About this task – Return exactly and only these lines: the first of the listing through the one containing "Definition round_half_even (n".

= Beginning of Section =

(* ===== verification/Statistics.v ===== *)
(** * The statistics query (src/src/graphql/statistics.rs)

    [statistics] opens, for every source, one iterator per core from the newest
    record to the oldest, and [gen_statistics] merges them: at each round the
    records of the newest time stamp are summed up and their iterators
    advanced.  [Vec::remove] on the list of iterators is [delete], the order in
    which the [HashMap] of totals is read is the parameter [hash_order], and
    the sums of [u64] wrap, as they do in a release build. *)

From Stdlib Require Import ZArith Lia.
From Stdlib Require Import Floats.SpecFloat.
From S2P Require Import Prelude Bytes Externals StorageKey NetAddr GigantoClient Events.
From S2P Require Import Filters Storage.

Definition MAX_CORE_SIZE : nat := 16.
Definition BYTE_TO_BIT : Z := 8.
Definition STATS_ALLOWED_KINDS : list RawEventKind := [
  RawEventKind.Conn; RawEventKind.Dns; RawEventKind.Rdp; RawEventKind.Http;
  RawEventKind.Smtp; RawEventKind.Ntlm; RawEventKind.Kerberos; RawEventKind.Ssh;
  RawEventKind.DceRpc; RawEventKind.Ftp; RawEventKind.Mqtt; RawEventKind.Ldap;
  RawEventKind.Tls; RawEventKind.Smb; RawEventKind.Nfs; RawEventKind.Statistics].

Module StatisticsDetail.
Record t := mk { protocol : string; bps : option spec_float; pps : option spec_float;
  eps : option spec_float; }.
End StatisticsDetail.
Notation StatisticsDetail := StatisticsDetail.t.

Module StatisticsInfo.
Record t := mk { timestamp : Z; detail : list StatisticsDetail; }.
End StatisticsInfo.
Notation StatisticsInfo := StatisticsInfo.t.

Module StatisticsRawEvent.
Record t := mk { source : string; stats : list StatisticsInfo; }.
End StatisticsRawEvent.
Notation StatisticsRawEvent := StatisticsRawEvent.t.

(** ** Rates *)

(** [u64 as f64] and the division of [f64] *)
Definition f64_of_Z (z : Z) : spec_float := binary_normalize 53 1024 z 0 false.
Definition f64_div : spec_float → spec_float → spec_float := SFdiv 53 1024.

(** [n / d], rounded to the nearest integer, ties to even *)
Definition round_half_even (n d : Z) : Z :=
  let q := n / d in
  match 2 * (n mod d) ?= d with
  | Lt => q
  | Gt => q + 1
  | Eq => if Z.even q then q else q + 1
  end.

(** [m * 2^e] in hundredths: the digits [format!("{:.2}")] shows. *)
Definition hundredths (m : positive) (e : Z) : Z :=
  if 0 <=? e then Zpos m * 2 ^ e * 100 else round_half_even (Zpos m * 100) (2 ^ (- e)).

(** [format!("{:.2}", x).parse::<f64>()]: the text is the decimal value in
    hundredths, and reading it gives the nearest [f64]. *)
Definition through_text (x : spec_float) : spec_float :=
  match x with
  | S754_finite s m e =>
      match hundredths m e with
      | Zpos h => f64_div (S754_finite s h 0) (S754_finite false 100 0)
      | _ => S754_zero s
      end
  | _ => x
  end.

Definition calculate_ps (period len : Z) : spec_float :=
  through_text (f64_div (f64_of_Z len) (f64_of_Z period)).

Definition wrap_u64 (z : Z) : Z := z mod 2 ^ 64.

(** ** Merging the cores *)
(** [HashMap<RawEventKind, (u64, u64)>]: counts and sizes by kind. *)
Notation Totals := (list (RawEventKind * (Z * Z))).

Fixpoint add_total (record : RawEventKind) (count size : Z) (totals : Totals) : Totals :=
  match totals with
  | [] => [(record, (count, size))]
  | (k, (c, s)) :: totals =>
      if decide (k = record) then (k, (wrap_u64 (c + count), wrap_u64 (s + size))) :: totals
      else (k, (c, s)) :: add_total record count size totals
  end.

Definition add_record (allowed : list RawEventKind) (totals : Totals)
    (r : RawEventKind * Z * Z) : Totals :=
  let '(record, count, size) := r in
  if decide (record ∈ allowed) then add_total record count size totals else totals.

Definition add_stats (allowed : list RawEventKind) (totals : Totals) (value : Statistics) :
    Totals :=
  foldl (add_record allowed) totals (Statistics.stats value).

(** [iter.max_by_key(..)] on the suffixes: the last of the greatest. *)
Definition later_key (best x : bytes * Statistics) : bytes * Statistics :=
  match bytes_cmp (key_suffix x.1) (key_suffix best.1) with Lt => best | _ => x end.
Definition latest (values : list (bytes * Statistics)) : option (bytes * Statistics) :=
  match values with
  | [] => None
  | x :: values => Some (foldl later_key x values)
  end.

Class HashOrder := hash_order : Totals → Totals.
Class HashOrderLaws `{HashOrder} : Prop := hash_order_perm l : hash_order l ≡ₚ l.

Section details.
Context `{Client}.

Definition detail_of (period : Z) (r_type : RawEventKind) (count size : Z) : StatisticsDetail :=
  if decide (r_type = RawEventKind.Statistics) then
    StatisticsDetail.mk (kind_debug r_type)
      (Some (calculate_ps period (wrap_u64 (size * BYTE_TO_BIT))))
      (Some (calculate_ps period count)) None
  else
    StatisticsDetail.mk (kind_debug r_type) None None (Some (calculate_ps period count)).

Definition details `{HashOrder} (period : Z) (totals : Totals) : list StatisticsDetail :=
  (λ '(r_type, (count, size)), detail_of period r_type count size) <$> hash_order totals.

Definition convert_to_stats_allowed_type (input : string) : result RawEventKind :=
  let raw_event_kind := default kind_default (kind_from_str input) in
  if decide (raw_event_kind ∈ STATS_ALLOWED_KINDS) then Ok raw_event_kind
  else Err "not allowed RawEventKind string".
End details.

Section gen.
Context `{Client} `{HashOrder} {It : Type} `{Iterator It (bytes * Statistics)}.
Implicit Types (its : list It) (values : list (bytes * Statistics)).

(** The first items; an iterator without one adds no value. *)
Fixpoint first_values its : list It * list (bytes * Statistics) :=
  match its with
  | [] => ([], [])
  | it :: its =>
      let '(item, it) := next it in
      let '(its, values) := first_values its in
      (it :: its, match item with Some item => item :: values | None => values end)
  end.

(** The indices of the values with the time stamp. *)
Definition candidates (ts : Z) values : list nat :=
  filter (λ idx, (key_nanos ∘ fst) <$> values !! idx = Some ts) (seq 0 (length values)).

Definition same_time (ts : Z) values : list (bytes * Statistics) :=
  filter (λ v, key_nanos v.1 = ts) values.

(** Replaces the value of an iterator by its next one, or drops both. *)
Definition advance (st : list It * list (bytes * Statistics)) (idx : nat) :
    list It * list (bytes * Statistics) :=
  let '(its, values) := st in
  match its !! idx with
  | Some it =>
      match next it with
      | (Some item, it) => (<[idx := it]> its, <[idx := item]> values)
      | (None, _) => (delete idx its, delete idx values)
      end
  | None => (its, values)
  end.

Definition info_of_round (allowed : list RawEventKind) (period ts : Z) values : StatisticsInfo :=
  StatisticsInfo.mk ts
    (details period (foldl (add_stats allowed) [] (same_time ts values).*2)).

(** One turn of the loop on the most recent value. *)
Definition gen_round (allowed : list RawEventKind) (latest_value : bytes * Statistics)
    (st : list It * list (bytes * Statistics)) :
    StatisticsInfo * (list It * list (bytes * Statistics)) :=
  let ts := key_nanos latest_value.1 in
  (info_of_round allowed (Statistics.period latest_value.2) ts st.2,
   foldl advance st (reverse (candidates ts st.2))).

Fixpoint gen_loop (fuel : nat) (latest_flag : bool) (allowed : list RawEventKind)
    (infos : list StatisticsInfo) (st : list It * list (bytes * Statistics)) :
    result (list StatisticsInfo * list It) :=
  match fuel with
  | O => Err "out of fuel"
  | S fuel =>
      match latest st.2 with
      | None => Ok (infos, st.1)
      | Some v =>
          let '(info, st) := gen_round allowed v st in
          if latest_flag then Ok (infos ++ [info], st.1)
          else gen_loop fuel latest_flag allowed (infos ++ [info]) st
      end
  end.

(** The items the iterators still hold, and one per iterator for its removal. *)
Definition gen_measure its : nat := sum_list ((λ it, S (remaining it)) <$> its).

(** It returns the event and the iterators it leaves behind. *)
Definition gen_statistics (its : list It) (source : string) (latest_flag : bool)
    (allowed : list RawEventKind) : result (StatisticsRawEvent * list It) :=
  let st := first_values its in
  r ← gen_loop (S (gen_measure st.1)) latest_flag allowed [] st;
  let '(infos, its) := r in
  Ok (StatisticsRawEvent.mk source infos, its).
End gen.

(** ** The query *)
Section query.
Context `{RocksDB} `{Chrono} `{Client} `{HashOrder} `{!Bincode Statistics}.

Notation CoreIter := (Peekable (StatisticsIter Statistics) (bytes * Statistics)).

Definition get_statistics_iter (st : RawEventStore Statistics) (core_id : Z)
    (source : string) (time : option TimeRange) (db : DB) : StatisticsIter Statistics :=
  let '(start, end_) := range_of time in
  let key_builder :=
    builder |> start_key source |> mid_key (Some (be_bytes 4 core_id)) in
  let from_key := upper_key key_builder end_ in
  let to_key := lower_key key_builder start in
  mk_statistics_iter (boundary_iter st from_key to_key Reverse db).

Fixpoint open_cores (cores : list nat) (source : string) (time : option TimeRange)
    (db : DB) : result (list CoreIter) :=
  match cores with
  | [] => Ok []
  | core :: cores =>
      st ← statistics_store db;
      let '(item, it) := peek (peekable (get_statistics_iter st (Z.of_nat core) source time db)) in
      its ← open_cores cores source time db;
      Ok (match item with Some _ => it :: its | None => its end)
  end.

(** The loop over the sources; the vector of iterators is declared outside of
    it. *)
Fixpoint statistics_loop (sources : list string) (time : option TimeRange)
    (allowed : list RawEventKind) (stats_iters : list CoreIter) (db : DB) :
    result (list StatisticsRawEvent) :=
  match sources with
  | [] => Ok []
  | source :: sources =>
      its ← open_cores (seq 0 MAX_CORE_SIZE) source time db;
      r ← gen_statistics (stats_iters ++ its) source (bool_decide (time = None)) allowed;
      let '(stats, stats_iters) := r in
      rest ← statistics_loop sources time allowed stats_iters db;
      Ok (stats :: rest)
  end.

Fixpoint convert_all (protocols : list string) : result (list RawEventKind) :=
  match protocols with
  | [] => Ok []
  | proto :: protocols =>
      kind ← convert_to_stats_allowed_type proto;
      kinds ← convert_all protocols;
      Ok (kind :: kinds)
  end.

Definition statistics (time : option TimeRange) (sources : list string)
    (protocols : option (list string)) (db : DB) : result (list StatisticsRawEvent) :=
  raw_event_kinds ← match protocols with
                    | Some protocols => convert_all protocols
                    | None => Ok STATS_ALLOWED_KINDS
                    end;
  statistics_loop sources time raw_event_kinds [] db.
End query.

= End of Section =

Exercise response –
(* ===== verification/Statistics.v ===== *)
(** * The statistics query (src/src/graphql/statistics.rs)

    [statistics] opens, for every source, one iterator per core from the newest
    record to the oldest, and [gen_statistics] merges them: at each round the
    records of the newest time stamp are summed up and their iterators
    advanced.  [Vec::remove] on the list of iterators is [delete], the order in
    which the [HashMap] of totals is read is the parameter [hash_order], and
    the sums of [u64] wrap, as they do in a release build. *)

From Stdlib Require Import ZArith Lia.
From Stdlib Require Import Floats.SpecFloat.
From S2P Require Import Prelude Bytes Externals StorageKey NetAddr GigantoClient Events.
From S2P Require Import Filters Storage.

Definition MAX_CORE_SIZE : nat := 16.
Definition BYTE_TO_BIT : Z := 8.
Definition STATS_ALLOWED_KINDS : list RawEventKind := [
  RawEventKind.Conn; RawEventKind.Dns; RawEventKind.Rdp; RawEventKind.Http;
  RawEventKind.Smtp; RawEventKind.Ntlm; RawEventKind.Kerberos; RawEventKind.Ssh;
  RawEventKind.DceRpc; RawEventKind.Ftp; RawEventKind.Mqtt; RawEventKind.Ldap;
  RawEventKind.Tls; RawEventKind.Smb; RawEventKind.Nfs; RawEventKind.Statistics].

Module StatisticsDetail.
Record t := mk { protocol : string; bps : option spec_float; pps : option spec_float;
  eps : option spec_float; }.
End StatisticsDetail.
Notation StatisticsDetail := StatisticsDetail.t.

Module StatisticsInfo.
Record t := mk { timestamp : Z; detail : list StatisticsDetail; }.
End StatisticsInfo.
Notation StatisticsInfo := StatisticsInfo.t.

Module StatisticsRawEvent.
Record t := mk { source : string; stats : list StatisticsInfo; }.
End StatisticsRawEvent.
Notation StatisticsRawEvent := StatisticsRawEvent.t.

(** ** Rates *)

(** [u64 as f64] and the division of [f64] *)
Definition f64_of_Z (z : Z) : spec_float := binary_normalize 53 1024 z 0 false.
Definition f64_div : spec_float → spec_float → spec_float := SFdiv 53 1024.

(** [n / d], rounded to the nearest integer, ties to even *)
Definition round_half_even (n d : Z) : Z :=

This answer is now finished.